For our recent special edition magazine, PC Gamer: The Ultimate RPG Handbook, we asked game developers about the future of role-playing—how they'd like to see the genre evolve, and what advancements we can expect in the years to come. Here, as a supplement to that feature, you can read Obsidian CEO Feargus Urquhart's thoughts on the future of RPGs. PC Gamer: The Ultimate RPG Handbook is out now in UK newsagents, and through My Favourite Magazines.
Feargus Urquhart was the division director of Fallout, and the founder of Black Isle Studios. After the close of Black Isle, Urquhart co-founded Obsidian, where he works to this day as CEO.
Photo credit: Cassidy Rainer
PC Gamer: How exactly would you define “role-playing game”, right now?

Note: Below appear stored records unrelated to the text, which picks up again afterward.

Lemma launches_lw i v h : launches lap (lw i v h) =
  if (i =? ICRLO) && (Z.land (u32 v) 0x700 =? STARTUP)
  then launches lap h ++ [mkLaunch (Z.shiftr (default 0 (reg_of h (lap + 4 * ICRHI))) 24) (Z.shiftl (Z.land (u32 v) 0xff) 12) (words h)]
  else launches lap h.
Proof. unfold lw. cbn [launches]. destruct (Z.eqb_spec i ICRLO), (Z.eqb_spec (lap + 4 * i) (lap + 4 * ICRLO)); (done || lia). Qed.
Lemma reg_of_lw i v h j : reg_of (lw i v h) (lap + 4 * j) = if i =? j then Some (u32 v) else reg_of h (lap + 4 * j).
Proof. unfold lw. by rewrite reg_of_read, reg_of_next. Qed.

Lemma startap_launches apicid h : 0 <= apicid < 256 ->
  launches lap (startap_hist apicid 0x7000 h) = launches lap h ++ replicate 2 (mkLaunch apicid 0x7000 (words h)).
Proof.
  intros Ha. unfold startap_hist. rewrite !launches_lw, !reg_of_lw, !words_lw by done.
  change (Z.land (u32 (Z.lor STARTUP (Z.shiftr 28672 12))) 1792 =? STARTUP) with true.
  change (Z.land (u32 (Z.lor INIT LEVEL)) 1792 =? STARTUP) with false. change (Z.land (u32 (Z.lor (Z.lor INIT LEVEL) ASSERT)) 1792 =? STARTUP) with false.
  change (ICRHI =? ICRLO) with false. change (ICRLO =? ICRLO) with true. change (ICRHI =? ICRHI) with true. cbn [andb default from_option]. unfold id.
  rewrite (u32_small (Z.shiftl apicid 24)) by (rewrite Z.shiftl_mul_pow2 by lia; lia).
  rewrite Z.shiftr_shiftl_l by lia. change (Z.shiftl (Z.land (u32 (Z.lor STARTUP (Z.shiftr 28672 12))) 255) 12) with 28672.
  change (24 - 24) with 0. rewrite Z.shiftl_0_r, <- app_assoc. done.
Qed.

(** ** The wait *)

Lemma reads_keep k a h : words (replicate k (Rd a) ++ h) = words h /\ launches lap (replicate k (Rd a) ++ h) = launches lap h.
Proof. induction k as [|k [IH1 IH2]]; [done|]. cbn [replicate app]. split; [exact IH1|exact IH2]. Qed.
(** A CPU that was sent to the code at 0x7000, with its tables at 0x7080, the
    boot directory at 0x109000, and a stack at the end of the 4 Mbytes. *)
Definition ap_mem : mem :=
  store_bytes (store_bytes (store_bytes (fun _ => 0) 0x109000 (flat_map (le 4) entrypgdir)) 0x7080 (asm_gdt ++ asm_gdtdesc 0x7080))
    0x6ff4 (le 4 0x109000 ++ le 4 0x80103000 ++ le 4 0x80400000).
Definition ap_cpu : ecpu := mkE (fun x => if ereg_eqb x CR0 then 0x60000010 else 0) (fun _ => mkHseg 0 0 0xffff 3) (0, 0) true ap_mem.
#[local] Instance no_ports : Hardware := fun _ _ => 0.

Lemma ap_dir : boot_dir ap_mem 0x109000.
Proof.
  split; [lia|]. split; [done|]. intros k Hk.
  assert (Hall : forallb (fun k => ld32 ap_mem (0x109000 + 4 * Z.of_nat k) =? nth k entrypgdir 0) (seq 0 1024) = true) by (vm_compute; reflexivity).
  rewrite forallb_forall in Hall. exact (proj1 (Z.eqb_eq _ _) (Hall k (proj2 (in_seq 1024 0 k) ltac:(lia)))).
Qed.

Lemma entryother_enters_witness :
  wp (erun (entryother 0x7000 (0x7080 + 24) 0x7030 0x7070)) (mkDriver [] ap_cpu) (fun _ s' =>
    er (vars s') IP = 0x80103000 /\ er (vars s') SP = 0x803ffffc /\ translate (vars s') 0x80103000 = Some 0x103000).
Proof.
  eapply wp_mono; [apply (entryother_enters 0x7000 0x7080 0x7030 0x7070 0x109000 0x80400000 0x80103000 (mkDriver [] ap_cpu))|].
  - done.
  - split; [lia|]. split; [lia|]. split; vm_compute; reflexivity.
  - lia.
  - vm_compute. reflexivity.
  - vm_compute. reflexivity.
  - vm_compute. reflexivity.
  - exact ap_dir.
  - unfold KERNBASE. lia.
  - right. vm_compute. discriminate.
  - intros _ s' (_ & _ & _ & E1 & E2 & _ & _ & Ht). split; [exact E1|]. split; [exact E2|]. rewrite Ht by lia. reflexivity.
Defined.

Feargus Urquhart: For me, role-playing is what it has always been. It’s about choice. It’s about letting players do what they want to do, and having the game react to their particular way of playing the game. In the early days of CRPGs it was mostly about party choice. Players could choose to have certain classes in their party, but there were always more classes than party slots. So, players made choices, and then had to fight their way through the game with that party. In modern RPGs those choices have become much more about what type of role the player wants to play – are they good, evil, male, female, straight, gay, violent, charismatic, stealthy, etc… We talk a lot in the industry about AR and VR, but often look at the best RPGs as the best way to escape from reality, and immerse yourself in another world.
PCG: What do you think have been the most important role-playing games of the past few years? Which games have inspired you?

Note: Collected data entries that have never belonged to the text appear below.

(** The rest of a directory. *)
Lemma run_ls_loop hide path d up : type_of d = T_DIR -> node_ok d -> resolve root cwd path = Some (d :: up) ->
  path <> [] -> Forall (fun c => c <> 0) path -> (length path + 16 <= 512)%nat -> Forall fits_slash (entries d up) ->
  forall es n pre buf sbuf t o fd, entries d up = pre ++ es -> t !! fd = Some (Some (Open_ (d :: up) (16 * length pre))) ->
    length buf = 512%nat -> take (S (length path)) buf = path ++ [47] -> sbuf_ok sbuf -> (1 <= free t)%nat -> (length es < n)%nat ->
    run root cwd (ls_loop n (Z.of_nat fd) hide buf sbuf (S (length path))) (t, o) =
      Some (Some tt, (<[fd := Some (Open_ (d :: up) (16 * length (entries d up)))]> t, o ++ concat (map (listed (negb (hide =? 0))) es))).
Proof.
  intros Hd Hok Hr Hpe Hpz Hlen Hfits. induction es as [|e es IH]; intros n pre buf sbuf t o fd He Hfd Hb Ht Hsb Hf Hn;
    (destruct n as [|n]; [cbn in Hn; lia|]); cbn [ls_loop]; erewrite run_read by done.
  { cbn [negb fst]. rewrite app_nil_r in He. cbn [map concat run]. by rewrite app_nil_r, He, list_insert_id. }
  set (t1 := <[fd := Some (Open_ (d :: up) (16 * S (length pre)))]> t).
  assert (Hrest : forall buf' sbuf' o', length buf' = 512%nat -> take (S (length path)) buf' = path ++ [47] -> sbuf_ok sbuf' ->
    run root cwd (ls_loop n (Z.of_nat fd) hide buf' sbuf' (S (length path))) (t1, o') =
      Some (Some tt, (<[fd := Some (Open_ (d :: up) (16 * length (entries d up)))]> t, o' ++ concat (map (listed (negb (hide =? 0))) es)))).
  { intros buf' sbuf' o' Hb' Ht' Hsb'. rewrite (IH n (pre ++ [e]) buf' sbuf' t1 o' fd); try done.
    - unfold t1. by rewrite list_insert_insert_eq.
    - by rewrite <- app_assoc.
    - rewrite length_app. cbn [length]. rewrite Nat.add_1_r. apply list_lookup_insert_eq. by eapply lookup_lt_Some.
    - unfold t1. by erewrite free_reopen.
    - cbn in Hn. lia. }
  cbn match. change (fst (16, entry_bytes e) =? sizeof_dirent) with true. cbn [negb]. cbn match.
  pose proof (entries_at d up Hok) as Hall. rewrite He in Hall, Hfits. apply Forall_app in Hall as [_ Hall]. apply Forall_cons in Hall as [Hat _].
  apply Forall_app in Hfits as [_ Hfits]. apply Forall_cons in Hfits as [Hfit _].
  destruct e as [[[i name] c]|].
  2: { change (de_inum (dec_dirent (16, entry_bytes None).2) =? 0) with true. cbn [map concat listed app]. by apply Hrest. }
  pose proof Hat as (Hi & Hname & pl & Hw & _). cbn [snd]. rewrite dec_entry by done. cbn [de_inum de_name].
  rewrite (proj2 (Z.eqb_neq i 0)) by (unfold inum_ok in Hi; lia). rewrite hd0_strncpy by apply Hname. cbn [map concat listed].
  rewrite negb_involutive. destruct ((hd0 name =? 46) && (hide =? 0)); [by apply Hrest|].
  destruct (poke_name path name buf Hpz Hname Ht) as (buf1 & Ep & Hb1 & Ht1 & Hc1); [lia|]. rewrite Ep. cbv iota.
  assert (Hres : resolve root cwd (path ++ 47 :: name) = Some (c :: pl)) by (destruct Hname as (? & _ & ? & _); by rewrite resolve_snoc, Hr).
  rewrite run_pbind, Hc1, (run_stat _ _ _ c pl) by (try done; unfold t1; erewrite free_reopen; done).
  assert (Eb : buf1 = (path ++ [47]) ++ strncpy name 14 ++ 0 :: drop (S (length path) + 15) buf).
  { unfold poke in Ep. case_match; [|done]. apply (inj Some) in Ep as <-. unfold splice. rewrite Ht, length_app, length_strncpy. by rewrite <- (app_assoc (strncpy name 14)). }
  destruct (fmtname_entry path name c (drop (S (length path) + 15) buf) sbuf Hpz Hname Hfit Hsb) as (buf' & sbuf' & E & Hsb' & Hb' & Ht').
  rewrite <- Eb in E, Hb'. rewrite E, run_ls_line, Hrest by (done || congruence). by rewrite <- app_assoc.
Qed.

Lemma run_ls n hide d up buf sbuf t o : type_of d = T_DIR -> node_ok d -> cwd = d :: up -> Forall fits_slash (entries d up) ->
  length buf = 512%nat -> sbuf_ok sbuf -> (2 <= free t)%nat -> (length (entries d up) < n)%nat ->
  run root cwd (ls n (str ".") hide buf sbuf) (t, o) =
    Some (Some tt, (t, o ++ concat (map (listed (negb (hide =? 0))) (entries d up)))).
Proof.
  intros Hd Hok Hc Hfits Hb Hsb Hf Hn. assert (Hr : resolve root cwd (str ".") = Some (d :: up)).
  { rewrite Hc. unfold resolve. change (hd0 (str ".") =? 47) with false. cbv iota. change (components (str ".")) with [dot].
    cbn [walk fold_left mbind option_bind]. destruct d; [done|]. cbn [walk1]. by rewrite decide_True. }
  unfold ls. destruct (run_open root cwd (str ".") (d :: up) t o 1 Hr Hf) as (fd & Hfd & Hfree & E). change (Open (str ".") 0) with (Open (str ".") O_RDONLY). rewrite E. clear E.
  rewrite (proj2 (Z.ltb_ge _ _)) by lia. pose proof (lookup_lt_Some _ _ _ Hfd) as Hlt.
  assert (Hl : forall x, <[fd := Some x]> t !! fd = Some (Some x)) by (intros; by apply list_lookup_insert_eq).
  rewrite (run_fstat _ _ _ _ _ _ _ _ _ (Hl _)), run_pbind, Hd. change (T_DIR =? T_FILE) with false. change (T_DIR =? T_DIR) with true.
  change (512 <? strlen (str ".") + 1 + DIRSIZ + 1) with false. cbv iota.
  destruct (poke_path (str ".") buf) as (buf1 & -> & Hb1 & Ht1); [rewrite Hb; cbn; lia|].
  assert (Hp0 : Forall (fun c => c <> 0) (str ".")) by (by repeat constructor).
  rewrite (run_ls_loop hide (str ".") d up Hd Hok Hr) with (es := entries d up) (pre := []) by (done || (cbn; lia) || by rewrite Hb1).
  rewrite list_insert_insert_eq, (run_close _ _ _ _ _ _ _ (Hl _)). cbn [run]. by rewrite list_insert_insert_eq, list_insert_id.
Qed.
End listing.

(** [ls] prints a line for each entry of the working directory, in its order:
    the name in a column, with a slash after that of a directory, the type, the
    inode number and the size.  Names that start with a dot are left out unless
    "-a" is given. *)
Theorem ls_lists root d up n buf argv t : type_of d = T_DIR -> node_ok d -> Forall fits_slash (entries d up) ->
  length buf = 512%nat -> Forall (Forall (fun c => c <> 0)) argv -> (2 <= free t)%nat -> (length (entries d up) < n)%nat ->
  run root (d :: up) (main n buf argv) (t, []) =
    Some (None, (t, concat (map (listed (bool_decide (str "-a" ∈ argv))) (entries d up)))).
Proof.
  intros Hd Hok Hfits Hb Hargv Hf Hn.
  assert (Hsb : sbuf_ok (replicate 15 0)) by (exists (replicate 13 0); done).
  assert (Ha : existsb (fun a => strcmp a (str "-a") =? 0) argv = bool_decide (str "-a" ∈ argv)).
  { clear -Hargv. induction Hargv as [|a l Ha Hl IH]; [done|]. cbn [existsb]. rewrite IH, strcmp_eqb; [|done|by repeat constructor].
    apply eq_true_iff_eq. rewrite orb_true_iff, !bool_decide_eq_true, elem_of_cons. naive_solver. }
  unfold main. rewrite Ha. destruct argv as [|a argv].
  - rewrite run_pbind, (run_ls root (d :: up) n 0 d up) by done. done.
  - rewrite run_pbind, (run_ls root (d :: up) n _ d up) by done. cbn [run]. do 6 f_equal. by case_bool_decide.
Qed.

(** The directory of FindSpec.v, with a hidden file. *)
Definition home : node :=
  NDir 1 1 [Some (2, str "README", NFile 2 T_FILE (str "xv6")); Some (3, str "src", NDir 3 1 []); None; Some (4, str ".rc", NFile 4 T_FILE [])].

Lemma ls_lists_witness :
  run [home] [home] (main 20 (replicate 512 5) []) (replicate 3 (Some Term) ++ replicate 13 None, []) =
    Some (None, (replicate 3 (Some Term) ++ replicate 13 None,
      [(1, str "README        2 2 3" ++ [10]); (1, str "src/          1 3 32" ++ [10])])).
Proof.
  rewrite (ls_lists [home] home [] 20 (replicate 512 5) []); [by vm_compute|done|..].
  - repeat (split || constructor); vm_compute; (done || lia || (intros H; repeat (apply elem_of_cons in H as [|H]; try done); by apply elem_of_nil in H)).
  - repeat constructor; vm_compute; (done || lia).
  - done.
  - constructor.
  - vm_compute. lia.
  - vm_compute. lia.
Defined.

(** With a directory whose name has 14 characters the slash replaces the end of
    the string, which then goes on into what the array held. *)
Lemma ls_runs_off : let d := NDir 1 1 [Some (2, str "abcdefghijklmn", NDir 2 1 [])] in
  run [d] [d] (main 20 (replicate 512 5) []) (replicate 3 (Some Term) ++ replicate 13 None, []) = None.
Proof. by vm_compute. Qed.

FU: It’s probably been more than a few years, but I was always impressed with the Mass Effects. You have to play a more specific role, but they really fulfill the feeling of being James T. Kirk in many ways. More recently, the Witcher 3 did an incredible job of creating a very living world, and it’s cool to play an RPG with a bit more of an action slant. When it comes to Fallout 4, no one does it better than Bethesda in creating a visually dense environment helping to really put you in the post nuclear world of Fallout. I’d also like to point out Spider, another RPG developer, who is still learning the craft, but has made some interesting games with Mars: War Logs and Technomancer. I’m interested to see where they go in the next few years.

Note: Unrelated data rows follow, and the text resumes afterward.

(** The final [try]: add the new row, commit and answer. *)
Definition add_and_commit (new_user : User.t) : handler response :=
  emit Commit;;
  users ← rows;
  let pending := users ++ [new_user] in
  match commit_error pending with
  | None =>
      write_rows pending;;
      let user_dict := User.to_dict new_user in
      if bool_decide (User.lat new_user = None)
         || bool_decide (User.lng new_user = None)
      then
        respond (Response
          (JObj [ ("message", JStr "Đăng ký thành công");
                  ("warning", JStr
                    "Không thể xác định vị trí chính xác. Vui lòng kiểm tra lại địa chỉ hoặc cập nhật sau.");
                  ("user", user_dict) ]) 201)
      else
        respond (Response
          (JObj [ ("message", JStr "Đăng ký thành công");
                  ("user", user_dict) ]) 201)
  | Some e =>
      emit Rollback;;
      emit (Print ("Lỗi database: " +:+ e));;
      respond (Response
        (JObj [("error", JStr "Lỗi máy chủ nội bộ khi đăng ký")]) 500)
  end.

Definition register_donor (data : gmap string (option string))
  : handler response :=
  if negb (forallb (filled data) required_fields) then
    respond (Response
      (JObj [("error", JStr "Thiếu thông tin bắt buộc hoặc thông tin rỗng")])
      400)
  else
    users ← rows;
    if existsb (same_email_or_phone (item data "email") (item data "phone"))
         users
    then
      respond (Response
        (JObj [("error", JStr "Email hoặc số điện thoại đã tồn tại")]) 409)
    else
      let address := item data "address" in
      coords ← geocode_registration address;
      last_donation_date ← parse_last_donation data;
      let new_user :=
        User.Make (new_id users)
          (Some (item data "fullName"))
          (Some (item data "phone"))
          (item data "email")
          (item data "password")
          "donor"
          (Some address)
          coords.1 coords.2
          (Some (item data "bloodType"))
          last_donation_date in
      add_and_commit new_user.

End register_donor.

(** [/login] *)
Definition login (data : gmap string (option string)) : handler response :=
  if negb (truthy (data_get data "email"))
     || negb (truthy (data_get data "password"))
  then
    respond (Response (JObj [("error", JStr "Thiếu email hoặc mật khẩu")]) 400)
  else
    users ← rows;
    match List.find (λ row, String.eqb (User.email row) (item data "email"))
            users with
    | Some user =>
        if String.eqb (User.password user) (item data "password") then
          let user_data := User.to_dict user in
          respond (Response
            (JObj [ ("message", JStr "Đăng nhập thành công");
                    ("user", user_data) ]) 200)
        else
          respond (Response
            (JObj [("error", JStr "Email hoặc mật khẩu không chính xác")]) 401)
    | None =>
        respond (Response
          (JObj [("error", JStr "Email hoặc mật khẩu không chính xác")]) 401)
    end.

(** [/users] *)
Definition get_users : handler response :=
  users ← rows;
  respond (Response
    (JObj [ ("count", JInt (Z.of_nat (length users)));
            ("users", JArr (User.to_dict <$> users)) ]) 200).

(** [/hospitals], for the rows [Hospital.query.all()] returns. *)
Definition get_hospitals (hospitals : list Hospital.t) : handler response :=
  respond (Response
    (JObj [ ("count", JInt (Z.of_nat (length hospitals)));
            ("hospitals", JArr (Hospital.to_dict <$> hospitals)) ]) 200).

(** ** Eligible donors *)

(** A donor eligible for a request of [blood_type]: role "donor", both
    coordinates present, and exactly that blood type. *)
Definition eligible (blood_type : string) (u : User.t) : Prop :=
  User.role u = "donor"
  ∧ is_Some (User.lat u) ∧ is_Some (User.lng u)
  ∧ User.blood_type u = Some blood_type.

(** ** Vocabulary of the statements about validation *)

(** A required field that is missing, [null] or the empty string. *)
Definition absent_or_empty (data : gmap string json) (k : string) : Prop :=
  match data !! k with
  | None | Some JNull | Some (JStr "") => True
  | Some _ => False
  end.

(** The statement of C5 for one request: if a required field is missing or
    empty, the response is a client error given before any store access or
    call of the pipeline. *)
Definition rejects_incomplete_request
    (Hospital_query_get : json → option Hospital.t)
    (ai_filter :
       option (Hospital.t → list User.t → json → exn + list match_entry))
    (data : gmap string json) (users : list User.t) : Prop :=
  absent_or_empty data "hospital_id" ∨ absent_or_empty data "blood_type" →
  ∃ body,
    run (create_alert Hospital_query_get ai_filter data) users
      = (Response body 400, users, []).

(** ** Vocabulary of the statements about a failing engine *)

(** An engine that raises [e] whenever it is called. *)
Definition raising (e : exn) (hospital : Hospital.t) (users : list User.t)
    (radius_km : json) : exn + list match_entry :=
  inl e.

(** The statement of C8 for one request: whichever exception the engine
    raises, the response is an internal error without result field, the
    table is unchanged, and the failure is opaque: the response is the same
    for every exception, so that it tells the caller nothing of the
    fault. *)
Definition fails_opaquely
    (Hospital_query_get : json → option Hospital.t)
    (data : gmap string json) (users : list User.t) : Prop :=
  ∀ e,
    (∃ body,
       the_response
         (run (create_alert Hospital_query_get (Some (raising e)) data) users)
         = Response body 500
       ∧ json_field "top_50_users" body = None)
    ∧ the_table
        (run (create_alert Hospital_query_get (Some (raising e)) data) users)
      = users
    ∧ ∀ e',
        the_response
          (run (create_alert Hospital_query_get (Some (raising e')) data)
             users)
        = the_response
            (run (create_alert Hospital_query_get (Some (raising e)) data)
               users).

(** ** Vocabulary of the statements about the profile update *)

(** The columns that no profile update writes. *)
Definition keeps_identity (u u' : User.t) : Prop :=
  User.id u' = User.id u ∧ User.email u' = User.email u
  ∧ User.password u' = User.password u ∧ User.role u' = User.role u.

Definition keeps_coords (u u' : User.t) : Prop :=
  User.lat u' = User.lat u ∧ User.lng u' = User.lng u.

(** The address of the pending object and [geocoding_needed] after one
    turn of the loop. *)
Definition address_step (data : gmap string (option string))
    (old_address : option string) (s : option string * bool) (field : string)
  : option string * bool :=
  if String.eqb field "address" then
    match data !! field with
    | Some value => (value, if bool_decide (value ≠ old_address) then true else s.2)
    | None => s
    end
  else s.

(** What the loop leaves behind: a 400 response, or a pending object that
    differs from the loaded one in the allowed text fields only. *)
Definition loop_result (user : User.t) (s : option string * bool)
    (res : response + User.t * bool) : Prop :=
  match res with
  | inl r => ∃ msg, r = Response (JObj [("error", JStr msg)]) 400
  | inr (user', geocoding_needed) =>
      keeps_identity user user' ∧ keeps_coords user user'
      ∧ (User.address user', geocoding_needed) = s
  end.

(** Whether the request carries an address other than the stored one. *)
Definition address_changed (data : gmap string (option string))
    (user : User.t) : bool :=
  match data !! "address" with
  | Some value => bool_decide (value ≠ User.address user)
  | None => false
  end.

(** The location obtained by geocoding an address: the coordinates found,
    and nothing when the address cannot be resolved. *)
Definition geocoded (geocode_address : string → geo_result)
    (address : option string) : option Q * option Q :=
  match address with
  | Some a =>
      match geocode_address a with
      | Coords la lo => (Some la, Some lo)
      | NoCoords | GeoError _ => (None, None)
      end
  | None => (None, None)
  end.

(** The statement of C9 for one request: if the update succeeds and the
    request carries an address other than the stored one, the stored
    location of the user is the one obtained by geocoding the new
    address. *)
Definition rederives_location (geocode_address : string → geo_result)
    (parse : string → option date)
    (commit_error : list User.t → option string) (user_id : Z)
    (data : gmap string (option string)) (users : list User.t) : Prop :=
  ∀ user new_address body users' log final,
    List.find (λ row, bool_decide (User.id row = user_id)) users = Some user →
    data !! "address" = Some new_address →
    new_address ≠ User.address user →
    run (update_user_profile geocode_address parse commit_error user_id data)
      users = (Response body 200, users', log) →
    List.find (λ row, bool_decide (User.id row = user_id)) users' = Some final →
    (User.lat final, User.lng final) = geocoded geocode_address new_address.

(** ** Vocabulary of the statements about registration and login *)

(** The date string of the request, when it has a non-empty one. *)
Definition given_date (data : gmap string (option string)) : option string :=
  if truthy (data_get data "lastDonationDate")
  then Some (item data "lastDonationDate") else None.

(** The row a registration adds for the request [data]. *)
Definition registered_row (geocode_address : string → geo_result)
    (parse : string → option date) (new_id : list User.t → Z)
    (data : gmap string (option string)) (users : list User.t) : User.t :=
  User.Make (new_id users)
    (Some (item data "fullName")) (Some (item data "phone"))
    (item data "email") (item data "password") "donor"
    (Some (item data "address"))
    (geocoded geocode_address (Some (item data "address"))).1
    (geocoded geocode_address (Some (item data "address"))).2
    (Some (item data "bloodType"))
    (given_date data ≫= parse).

(** The body of the response to a registration that added [new_user]. *)
Definition registration_body (new_user : User.t) : json :=
  if bool_decide (User.lat new_user = None)
     || bool_decide (User.lng new_user = None)
  then
    JObj [ ("message", JStr "Đăng ký thành công");
           ("warning", JStr
             "Không thể xác định vị trí chính xác. Vui lòng kiểm tra lại địa chỉ hoặc cập nhật sau.");
           ("user", User.to_dict new_user) ]
  else
    JObj [ ("message", JStr "Đăng ký thành công");
           ("user", User.to_dict new_user) ].

(** Some row holds the email or the phone of the request. *)
Definition already_registered (data : gmap string (option string))
    (users : list User.t) : Prop :=
  ∃ row, row ∈ users
         ∧ (User.email row = item data "email"
            ∨ User.phone row = Some (item data "phone")).

(** The JSON body of a response; [abort] sends none. *)
Definition response_body (r : response) : json :=
  match r with
  | Response body _ => body
  | Abort _ => JNull
  end.

(** A JSON value has the key [k] at some depth. *)
Fixpoint has_key (k : string) (j : json) : bool :=
  match j with
  | JArr items => existsb (has_key k) items
  | JObj fields =>
      existsb (λ kv, let '(k', v) := kv in String.eqb k' k || has_key k v)
        fields
  | _ => false
  end.

(** ** Vocabulary of the statements about the fields of an update *)

Definition text_fields : list string :=
  ["name"; "phone"; "address"; "blood_type"].

(** One turn of the loop of [update_user_profile] for a text field, on the
    pending object and [geocoding_needed]. *)
Definition edit_step (data : gmap string (option string))
    (old_address : option string) (s : User.t * bool) (field : string)
  : User.t * bool :=
  match data !! field with
  | Some value =>
      (setattr field value s.1,
       if String.eqb field "address" && bool_decide (value ≠ old_address)
       then true else s.2)
  | None => s
  end.

(** The request gives a date of last donation that does not parse. *)
Definition date_rejected (parse : string → option date)
    (data : gmap string (option string)) : bool :=
  match data !! "last_donation" with
  | Some date_str =>
      truthy date_str
      && match parse (default "" date_str) with
         | Some _ => false
         | None => true
         end
  | None => false
  end.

PCG: Broadly speaking, what would you say are the topics, types of subject matter or story themes that you think RPGs will explore (or explore more) in the next few years? Are there any kinds of story you personally wish that RPGs would look into more - or less?
FU: Funnily enough, this is something we talk about a lot. We ask ourselves questions like, if Fallout came out now, would it resonate the same way as it did in 1997. Fallout was made by a bunch of Gen Xers – the cold war kids. Now-a-days, I think we should look at how invasive technology has gotten into our lives, where AI is going, what is it to be human or machine (Tears in Rain by Bruna Husky is a cool book about that), hacking biological viruses, could anything we want be printed in twenty years and what would that mean, and what is the natural progression of mega-corporations like Apple and Amazon and their ecosystems? I’m not trying to get all paranoid here, but it’s interesting to take a lot of these things to a logical end, particularly when I think those things are concerning to a lot people.
PCG: Where do you see the most room for growth in terms of game mechanics and systems? And again, is there anything you wish RPG developers would look into more?
FU: I want our games to feel just more real with even more choice for players. I don’t mean real from the standpoint of how they look, but that you just feel a part of the world. It’s not a world that starts and stops as the player enters and then exits an area. It’s a world that feels like it is always moving. A denseness of experience. I read an article about Blade Runner years ago, where one of the guys working on the set sat down in Deckard’s apartment, looked around, and then realized that it truly felt like someone lived there. That’s what I want us to hit not just with how an area looks and feels, but with the choices that players have as well.
PCG: Are there any technologies or platforms you think will strongly affect the evolution of role-playing games at this stage (e.g. VR or distributed processing)?
FU: I like to say that RPGs are probably the most adaptable of the game genres. We’ve been playing them since monitors only had one color, and I think we’ll be playing them into the generation of VR and AR. Ultimately, I always go back to how RPGs are about the experience of choice, which is not about the technology, but about what we let them do.
PCG: How do you think your own projects have contributed to the genre's evolution? If you could do anything differently, what would it be?
FU: I wouldn’t screw up the entire balance of Fallout 1 by inventing the Turbo Plasma Rifle. That was really dumb on my part. Now that’s me personally, and not the fault of anyone else at the time back in Black Isle Studios. What I think we have contributed is constantly pushing player agency, multi-faceted deep companions, and that RPGs can both be non-linear and have compelling stories. I think we can all do more there as well, but I am incredibly proud of what the teams at Black Isle Studios and Obsidian have been able to do when creating what is our own unique flavor of the RPG genre.